First we created a model called Theme
class Theme(models.Model):
name = models.CharField(max_length=40, unique=True)
description = models.TextField(blank=True)
slug = models.SlugField(max_length=50, unique=True, editable=False)
base_html = models.FileField(upload_to=upload_to('themes/'))
style_css = models.FileField(upload_to=upload_to('themes/'),
blank=True, null=True)
preview = models.ImageField(upload_to=upload_to('themes/'))
def __unicode__(self):
return '%s' % self.name
The name, description, preview and slug fields are obvious. We included a base_html file wich is supoused to be a base template used for all the weblog templates. A css style file is also needed for styling the weblog.
Many themes require adicional images so we created another model like this:
class ImageTheme(models.Model):
theme = models.ForeignKey(Theme)
image = models.ImageField(upload_to=upload_to_image('themes/'))
We expected each base.html to declare a content, and a sidebar block. So this blocks are used in the weblog templates to display the information.
The trick is to pass the tempalte name from the view. So the weblog tempaltes are going to inherit dynamically a base template but that is too much work so we created the following method in the blog model:
def get_theme(self):
if self.theme:
location = self.theme.base_html._get_url()
name_list = location.split('/')
s = len(name_list)
return '%s/%s' % (name_list[s-2], name_list[s-1])

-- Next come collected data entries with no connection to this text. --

(* ===== verification/Floats.v ===== *)
(** Rounding of binary64 numbers, on the specification of floating point of the
    Standard Library: what a rounded result is off by. Used for the durations that
    the code computes in [float64]. *)
From Stdlib Require Import SpecFloat Zpow_facts.
From S2P Require Import Prelude.

#[local] Open Scope Z_scope.

(** ** Digits *)

Lemma digits2_pos_log2 p : Zpos (digits2_pos p) = Z.log2 (Zpos p) + 1.
Proof.
  assert (digits2_pos p = Pos.size p) as -> by (induction p; simpl; congruence).
  destruct p as [p|p|]; simpl; lia.
Qed.

Lemma digits2_pos_bounds p :
  2 ^ (Zpos (digits2_pos p) - 1) ≤ Zpos p < 2 ^ Zpos (digits2_pos p).
Proof.
  rewrite digits2_pos_log2. pose proof (Z.log2_spec (Zpos p) ltac:(lia)) as H.
  replace (Z.log2 (Zpos p) + 1 - 1) with (Z.log2 (Zpos p)) by lia.
  by rewrite Z.add_1_r.
Qed.

Lemma digits2_pos_unique p d : 2 ^ (d - 1) ≤ Zpos p < 2 ^ d → Zpos (digits2_pos p) = d.
Proof.
  intros [H1 H2]. rewrite digits2_pos_log2.
  assert (0 ≤ d - 1).
  { destruct (Z.lt_ge_cases (d - 1) 0); [|done].
    assert (2 ^ d ≤ 1); [|lia]. destruct (Z.lt_ge_cases d 0); [rewrite Z.pow_neg_r; lia|].
    replace d with 0 by lia. done. }
  assert (Z.log2 (Zpos p) = d - 1); [|lia].
  apply Z.log2_unique; [done|]. split; [done|]. by replace (Z.succ (d - 1)) with d by lia.
Qed.

Lemma digits2_pos_le p n : Zpos p < 2 ^ n → Zpos (digits2_pos p) ≤ n.
Proof.
  intros H. pose proof (digits2_pos_bounds p) as [Hl _].
  destruct (Z.le_gt_cases (Zpos (digits2_pos p)) n); [done|].
  destruct (Z.lt_ge_cases n 0) as [Hn|Hn]; [rewrite Z.pow_neg_r in H; lia|].
  assert (2 ^ n ≤ 2 ^ (Zpos (digits2_pos p) - 1)) by (apply Z.pow_le_mono_r; lia). lia.
Qed.

(** ** Shifting *)

Lemma shr_1_half mrs : 0 ≤ shr_m mrs → shr_m (shr_1 mrs) = shr_m mrs / 2.
Proof.
  destruct mrs as [m r s]. simpl. destruct m as [|[p|p|]|p]; simpl; try done; intros _.
  all: first [apply (Z.div_unique _ 2 _ 1); lia | apply (Z.div_unique _ 2 _ 0); lia].
Qed.

Lemma iter_shr q mrs :
  0 ≤ shr_m mrs → shr_m (SpecFloat.iter_pos shr_1 q mrs) = shr_m mrs / 2 ^ Zpos q.
Proof.
  assert (∀ a m n, 0 ≤ a → 0 ≤ m → 0 ≤ n → a / 2 ^ m / 2 ^ n = a / 2 ^ (m + n)) as Hdd.
  { intros a m n ???. rewrite Z.div_div; try lia. by rewrite Z.pow_add_r. }
  revert mrs. induction q as [q IH|q IH|]; intros mrs H; simpl.
  - assert (shr_m (shr_1 mrs) = shr_m mrs / 2 ^ 1) as H1 by by rewrite shr_1_half.
    assert (0 ≤ shr_m (shr_1 mrs)) by (rewrite H1; by apply Z.div_pos).
    assert (0 ≤ shr_m (SpecFloat.iter_pos shr_1 q (shr_1 mrs))) by (rewrite IH //; apply Z.div_pos; lia).
    rewrite IH // IH // H1 !Hdd; try lia. f_equal. f_equal. lia.
  - assert (0 ≤ shr_m (SpecFloat.iter_pos shr_1 q mrs)) by (rewrite IH //; apply Z.div_pos; lia).
    rewrite IH // IH // !Hdd; try lia. f_equal. f_equal. lia.
  - by rewrite shr_1_half.
Qed.

Lemma shr_spec m e n :
  0 ≤ m → 0 ≤ n →
  shr_m (shr (shr_record_of_loc m loc_Exact) e n).1 = m / 2 ^ n ∧
  (shr (shr_record_of_loc m loc_Exact) e n).2 = e + n.
Proof.
  intros Hm Hn. destruct n as [|p|p]; simpl; [|split; [|done]|lia].
  - split; [by rewrite Z.div_1_r|lia].
  - by apply (iter_shr p {| shr_m := m; shr_r := false; shr_s := false |}).
Qed.

Lemma shr_neg mrs e n : n ≤ 0 → shr mrs e n = (mrs, e).
Proof. destruct n; simpl; intros; try done; lia. Qed.

(** Rounding to nearest gives one of the two neighbours. *)
Lemma round_nearest_even_near q l : round_nearest_even q l = q ∨ round_nearest_even q l = q + 1.
Proof. destruct l as [|[]]; simpl; auto. by destruct (Z.even q); auto. Qed.

(** ** Rounding to 53 bits *)

Lemma fexp_normal d e : -1074 ≤ d + e - 53 → fexp 53 1024 (d + e) = d + e - 53.
Proof. unfold fexp, emin. lia. Qed.

(** The shift of [shr_fexp] for a mantissa of [d] digits. *)
Lemma shr_fexp_spec mx ex n :
  -1074 ≤ Zpos (digits2_pos mx) + ex - 53 →
  n = Z.max 0 (Zpos (digits2_pos mx) - 53) →
  let '(mrs, e) := shr_fexp 53 1024 (Zpos mx) ex loc_Exact in
  shr_m mrs = Zpos mx / 2 ^ n ∧ e = ex + n ∧ (n = 0 → loc_of_shr_record mrs = loc_Exact).
Proof.
  intros H ->. unfold shr_fexp, Zdigits2. rewrite fexp_normal //.
  replace (Zpos (digits2_pos mx) + ex - 53 - ex) with (Zpos (digits2_pos mx) - 53) by lia.
  destruct (Z.le_gt_cases (Zpos (digits2_pos mx)) 53).
  - rewrite shr_neg; [lia|]. rewrite Z.max_l; [lia|]. simpl shr_m. rewrite Z.div_1_r.
    split_and!; [done|lia|done].
  - rewrite Z.max_r; [lia|].
    pose proof (shr_spec (Zpos mx) ex (Zpos (digits2_pos mx) - 53)) as Hs.
    destruct (shr _ _ _) as [mrs e]. simpl in Hs. split_and!; [by apply Hs; lia..|lia].
Qed.

(** The quotient that keeps 53 digits, and its neighbour. *)
Lemma quotient_digits mx n :
  n = Z.max 0 (Zpos (digits2_pos mx) - 53) →
  0 < Zpos mx / 2 ^ n < 2 ^ 53 ∧ (0 < n → 2 ^ 52 ≤ Zpos mx / 2 ^ n) ∧
  Zpos mx / 2 ^ n * 2 ^ n ≤ Zpos mx < (Zpos mx / 2 ^ n + 1) * 2 ^ n.
Proof.
  intros ->. pose proof (digits2_pos_bounds mx) as [Hl Hu].
  destruct (Z.le_gt_cases (Zpos (digits2_pos mx)) 53).
  - rewrite Z.max_l; [lia|]. rewrite Z.div_1_r. change (2 ^ 0) with 1.
    assert (2 ^ Zpos (digits2_pos mx) ≤ 2 ^ 53) by (apply Z.pow_le_mono_r; lia). lia.
  - rewrite Z.max_r; [lia|]. set (n := Zpos (digits2_pos mx) - 53) in *.
    assert (0 < 2 ^ n) by (apply Z.pow_pos_nonneg; lia).
    replace (Zpos (digits2_pos mx) - 1) with (52 + n) in Hl by lia.
    replace (Zpos (digits2_pos mx)) with (53 + n) in Hu by lia.
    assert (2 ^ (52 + n) = 2 ^ 52 * 2 ^ n) by (apply Z.pow_add_r; lia).
    assert (2 ^ (53 + n) = 2 ^ 53 * 2 ^ n) by (apply Z.pow_add_r; lia).
    assert (2 ^ 52 ≤ Zpos mx / 2 ^ n) by (apply Z.div_le_lower_bound; lia).
    assert (Zpos mx / 2 ^ n < 2 ^ 53) by (apply Z.div_lt_upper_bound; lia).
    pose proof (Z.mul_div_le (Zpos mx) (2 ^ n)).
    pose proof (Z.mul_succ_div_gt (Zpos mx) (2 ^ n)). lia.
Qed.

(** Normalising a mantissa that is one of the neighbours loses nothing. *)
Lemma renormalise q e :
  Zpos q ≤ 2 ^ 53 → -1074 ≤ Zpos (digits2_pos q) + e - 53 →
  ∃ m k, 0 ≤ k ≤ 1 ∧ Zpos m * 2 ^ k = Zpos q ∧
    let '(mrs, e') := shr_fexp 53 1024 (Zpos q) e loc_Exact in shr_m mrs = Zpos m ∧ e' = e + k.
Proof.
  intros Hq He. destruct (decide (Zpos q = 2 ^ 53)) as [E|E].
  - assert (Zpos (digits2_pos q) = 54) as Hd by (apply digits2_pos_unique; rewrite E; lia).
    exists (2 ^ 52)%positive, 1. split_and!; [lia..|by rewrite E|].
    pose proof (shr_fexp_spec q e 1 He ltac:(lia)) as Hs.
    destruct (shr_fexp _ _ _ _ _) as [mrs e']. destruct Hs as (-> & -> & _). by rewrite E.
  - assert (Zpos (digits2_pos q) ≤ 53) as Hd by (apply digits2_pos_le; lia).
    exists q, 0. split_and!; [lia..|].
    pose proof (shr_fexp_spec q e 0 He ltac:(lia)) as Hs.
    destruct (shr_fexp _ _ _ _ _) as [mrs e']. destruct Hs as (-> & -> & _).
    by rewrite Z.div_1_r.
Qed.

(** Rounding a positive number of moderate size gives a finite number that is off
    by at most [2^-52] of it. *)
Lemma binary_round_aux_spec s mx ex :
  -1000 ≤ ex → ex + Zpos (digits2_pos mx) ≤ 900 →
  ∃ m e, binary_round_aux 53 1024 s (Zpos mx) ex loc_Exact = S754_finite s m e ∧
    ex ≤ e ≤ ex + Z.max 0 (Zpos (digits2_pos mx) - 53) + 1 ∧
    Z.abs (Zpos m * 2 ^ (e - ex) - Zpos mx) * 2 ^ 52 ≤ Zpos mx.
Proof.
  intros Hex Hd. remember (Z.max 0 (Zpos (digits2_pos mx) - 53)) as n eqn:En.
  pose proof (shr_fexp_spec mx ex n ltac:(lia) En) as Hs.
  destruct (quotient_digits mx n En) as (Hq & Hq52 & Hlo & Hhi).
  unfold binary_round_aux. destruct (shr_fexp 53 1024 (Zpos mx) ex loc_Exact) as [mrs e1].
  destruct Hs as (Hm & -> & Hexact). rewrite Hm. set (q := Zpos mx / 2 ^ n) in *.
  assert (∃ p, round_nearest_even q (loc_of_shr_record mrs) = Zpos p ∧
    (Zpos p = q ∨ Zpos p = q + 1 ∧ 0 < n)) as (p & -> & Hp).
  { exists (Z.to_pos (round_nearest_even q (loc_of_shr_record mrs))).
    destruct (decide (n = 0)) as [E0|E0].
    - rewrite Hexact //= Z2Pos.id; lia.
    - destruct (round_nearest_even_near q (loc_of_shr_record mrs)) as [-> | ->];
        rewrite Z2Pos.id; lia. }
  destruct (renormalise p (ex + n)) as (m & k & Hk & Hmk & Hs); [lia..|].
  destruct (shr_fexp 53 1024 (Zpos p) (ex + n) loc_Exact) as [mrs' e']. destruct Hs as (-> & ->).
  assert (ex + n + k <= 1024 - 53) as Hle by lia. apply Z.leb_le in Hle as ->.
  exists m, (ex + n + k). split_and!; [done|lia..|].
  replace (ex + n + k - ex) with (k + n) by lia. rewrite Z.pow_add_r ?Z.mul_assoc ?Hmk; [lia..|].
  assert (0 < 2 ^ n) by (apply Z.pow_pos_nonneg; lia).
  destruct (decide (n = 0)) as [E0|E0].
  - rewrite E0 in Hlo Hhi |- *. lia.
  - assert (2 ^ 52 * 2 ^ n ≤ q * 2 ^ n) by (apply Z.mul_le_mono_nonneg_r; lia).
    destruct Hp as [-> | [-> _]]; lia.
Qed.

(** ** Integers and products *)

Lemma iter_xO p n : Zpos (Pos.iter xO p n) = Zpos p * 2 ^ Zpos n.
Proof.
  induction n as [|n IH] using Pos.peano_ind; simpl; [lia|].
  rewrite Pos.iter_succ Pos2Z.inj_succ Z.pow_succ_r; lia.
Qed.

(** The conversion of an int64: exact up to [2^-52] of the integer. *)
Lemma binary_normalize_spec z :
  0 < z < 2 ^ 63 →
  ∃ m e, binary_normalize 53 1024 z 0 false = S754_finite false m e ∧ -52 ≤ e ≤ 64 ∧
    Z.abs (Zpos m * 2 ^ (e + 52) - z * 2 ^ 52) ≤ z.
Proof.
  intros Hz. destruct z as [|p|]; [lia| |lia]. unfold binary_normalize, binary_round.
  assert (Zpos (digits2_pos p) ≤ 63) as Hd by (apply digits2_pos_le; lia).
  assert (∃ mz ez, shl_align p 0 (fexp 53 1024 (Zpos (digits2_pos p) + 0)) = (mz, ez) ∧
    -52 ≤ ez ≤ 0 ∧ Zpos mz = Zpos p * 2 ^ (- ez)) as (mz & ez & -> & Hez & Hmz).
  { rewrite fexp_normal; [lia|]. unfold shl_align.
    replace (Zpos (digits2_pos p) + 0 - 53 - 0) with (Zpos (digits2_pos p) - 53) by lia.
    destruct (Zpos (digits2_pos p) - 53) as [|k|k] eqn:Ek;
      [exists p, 0; split_and!; lia || done..|].
    exists (Pos.iter xO p k), (Zneg k). rewrite iter_xO. split_and!; [|lia..|done].
    f_equal. lia. }
  assert (Zpos (digits2_pos mz) ≤ 115).
  { apply digits2_pos_le. assert (2 ^ (- ez) ≤ 2 ^ 52) by (apply Z.pow_le_mono_r; lia). nia. }
  destruct (binary_round_aux_spec false mz ez) as (m & e & -> & He & Ha); [lia..|].
  exists m, e. split_and!; [done|lia|lia|].
  replace (e + 52) with ((e - ez) + (ez + 52)) by lia. rewrite Z.pow_add_r; [lia..|].
  assert (2 ^ (- ez) * 2 ^ (ez + 52) = 2 ^ 52) as E
    by (rewrite -Z.pow_add_r; [lia..|]; f_equal; lia).
  assert (0 < 2 ^ (ez + 52)) as HS by (apply Z.pow_pos_nonneg; lia).
  set (S := 2 ^ (ez + 52)) in *.
  assert (Z.abs (Zpos m * (2 ^ (e - ez) * S) - Zpos p * 2 ^ 52)
          = Z.abs (Zpos m * 2 ^ (e - ez) - Zpos mz) * S) as -> by (rewrite Hmz; nia).
  assert (Zpos mz * S = Zpos p * 2 ^ 52) by (rewrite Hmz; nia). nia.
Qed.

(** The conversion back, as fixed-point numbers with 105 binary digits. *)
Definition floor_at (m : positive) (e : Z) : Z :=
  if 0 <=? e then Zpos m * 2 ^ e else Zpos m / 2 ^ (- e).

Lemma floor_at_spec m e :
  -105 ≤ e →
  floor_at m e * 2 ^ 105 ≤ Zpos m * 2 ^ (e + 105) < (floor_at m e + 1) * 2 ^ 105.
Proof.
  intros He. unfold floor_at. destruct (Z.leb_spec 0 e).
  - rewrite Z.pow_add_r; lia.
  - assert (2 ^ (e + 105) * 2 ^ (- e) = 2 ^ 105) as E
      by (rewrite -Z.pow_add_r; [lia..|]; f_equal; lia).
    assert (0 < 2 ^ (e + 105)) by (apply Z.pow_pos_nonneg; lia).
    assert (0 < 2 ^ (- e)) by (apply Z.pow_pos_nonneg; lia).
    pose proof (Z.mul_div_le (Zpos m) (2 ^ (- e))).
    pose proof (Z.mul_succ_div_gt (Zpos m) (2 ^ (- e))).
    rewrite -E. nia.
Qed.

(** An int64 times a fraction with 53 binary digits, in [float64]: off by at most
    [3 * 2^-52] of the product. *)
Lemma product_spec z c :
  0 < z < 2 ^ 63 → Zpos c < 2 ^ 53 →
  ∃ m e, SFmul 53 1024 (binary_normalize 53 1024 z 0 false) (S754_finite false c (-53))
           = S754_finite false m e ∧ -105 ≤ e ∧
    Z.abs (Zpos m * 2 ^ (e + 105) - z * Zpos c * 2 ^ 52) * 2 ^ 52 ≤ 3 * (z * Zpos c * 2 ^ 52).
Proof.
  intros Hz Hc. destruct (binary_normalize_spec z Hz) as (m1 & e1 & -> & He1 & Ha1).
  assert (0 < 2 ^ (e1 + 52)) as HS by (apply Z.pow_pos_nonneg; lia).
  assert (Zpos m1 < 2 ^ 120) as Hm1 by nia.
  assert (Zpos (digits2_pos (m1 * c)) ≤ 180) by (apply digits2_pos_le; nia).
  destruct (binary_round_aux_spec false (m1 * c) (e1 - 53)) as (m & e & Hr & He & Ha); [lia..|].
  exists m, e. split_and!; [exact Hr|lia|].
  replace (e + 105) with ((e - (e1 - 53)) + (e1 + 52)) by lia. rewrite Z.pow_add_r; [lia..|].
  set (S := 2 ^ (e1 + 52)) in *. set (V := Zpos m * 2 ^ (e - (e1 - 53))) in *.
  assert (Z.abs (V * S - Zpos m1 * Zpos c * S) * 2 ^ 52 ≤ Zpos m1 * Zpos c * S) as H2 by nia.
  assert (Z.abs (Zpos m1 * Zpos c * S - z * Zpos c * 2 ^ 52) ≤ z * Zpos c) as H1 by nia.
  rewrite Z.mul_assoc. fold V. lia.
Qed.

return 'default_theme.html'
So in every weblog template we can have something like:
{% extends blog.get_theme %}
You also must tell template loaders where are your themes so maybe you can something like:
TEMPLATE_DIRS = (
'/home/html/django_templates',
'/path/to/your/templates/files/directory/',
)
in your settings.py
And remember that /path/to/your/templates/files/directory/ must be a directory inside your MEDIA_ROOT so django can upload the new themes there.